- Gadhdhoo Location in Maldives
- Coordinates: 00°17′25″N 73°27′25″E﻿ / ﻿0.29028°N 73.45694°E
- Country: Maldives
- Administrative atoll: Gaafu Dhaalu Atoll
- Distance to Malé: 429.63 km (266.96 mi)

Dimensions
- • Length: 1.850 km (1.150 mi)
- • Width: 0.580 km (0.360 mi)

Population (2014)
- • Total: 4,052 (including foreigners)
- Time zone: UTC+05:00 (MST)

= Gadhdhoo =

Gadhdhoo (Dhivehi: ގައްދޫ), is the second most populated island in Gaafu Dhaalu Atoll. It has its own dialect of Dhivehi which is considerably different from northern and mid-Maldivian speech (more of a southern accent).

==History==
===Secession of the Suvadive Islands===
In January 1959, the three southern atolls, Huvadhu, Fuvahmulah and Addu, were involved in setting up the breakaway United Suvadive Republic which survived in Addu until September 1963. The name of the secessionist state was taken from the ancient name of this atoll. In some islands, like Gadhdhoo, there was opposition to the secession, and by means of threats and arson, the groups of people opposing the Suvadive state were forced to agree. The capital of Havaru Thinadhoo was burnt down by soldiers sent by then Prime Minister Ibrahim Nasir from Malé during the secession in 1962, after which it was left uninhabited for four whole years and the atoll served its capital at Gadhdhoo more than ten (10) years.

==Geography==
The island is 429.63 km south of the country's capital, Malé.

==Economy==
===Gadhdhoo Kunaa===

The local women of Gadhdhoo Island weave beautiful mats with patterns in three colors, off-white, yellow and black. These mats are woven using the strands of the bark of Hibiscus tiliaceus (the same tree which is used for making tapa cloth in Polynesia and a kind of local grass called 'hau', which may be dyed in yellow or black. There are two qualities, thinner mats woven with simple knot, or thicker, good-quality mats woven by means of more complex knots.

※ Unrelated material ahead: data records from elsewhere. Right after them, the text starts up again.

(* ===== verification/JumpTable.v ===== *)
(** * The jump table (client/core/vm/jump_table.go, jump_table_export.go, eips.go)

    A [JumpTable] has an optional operation (a pointer, [None] is nil) for each
    of the 256 opcodes.  The instruction set of a fork is built from the one of
    the previous fork, starting from the Frontier table; every constructor
    builds fresh operations, so a table is a value here.  [copyJumpTable] is what
    keeps that true when [NewEVMInterpreter] activates extra EIPs. *)

From Stdlib Require Import Strings.Byte.
From S2P Require Import Prelude.
From S2P Require Import Uint256.
From S2P Require Import OpCodes.
From S2P Require Import Common.
From S2P Require Import Params.
From S2P Require Import Crypto.
From S2P Require Import StateInterface.
From S2P Require Import Stack.
From S2P Require Import Memory.
From S2P Require Import Analysis.
From S2P Require Import Machine.
From S2P Require Import Invariant.
From S2P Require Import GasTable.
From S2P Require Import Instructions.

Section jump_table.
Context {S : Type} {D : StateDB S} {U : Uint256} {K : Keccak} {E : EVM S} {C : Calls S}.

Definition JumpTable : Type := list (option (operation S)).

Definition op_index (op : OpCode) : nat := Z.to_nat (byte_val op).

(** [jt[op] = &operation{...}]. *)
Definition set_op (op : OpCode) (o : operation S) (jt : JumpTable) : JumpTable :=
  <[op_index op := Some o]> jt.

Traditionally the best Gadhdhoo mats were used by the Maldive Royal House in Malé. Part of the annual tribute from the Huvadu Atoll Chief to the royal court, used to be in the form of Gadhdhoo mats.

Nils-Finn Munch Petersen and Annegrethe Ottovar, two Danish anthropologists visited this island in the 1970s and made extensive research about its mat production and the patterns used on them.

The production of these mats has suffered much from the reckless activity of intermediaries. While a great price is fetched from the tourists, the women who wove them in Gadhdhoo Island received just a small fraction of the amount. Consequently, production and quality declined during the 1980s and have not recovered since. Young girls refused to go through the difficult and long period of apprenticeship because of the low revenue that could be expected in the future(unfortunately the many traditional activities are at risk of disappearing for good).

==Transport==
The island is served by Maavarulu Airport.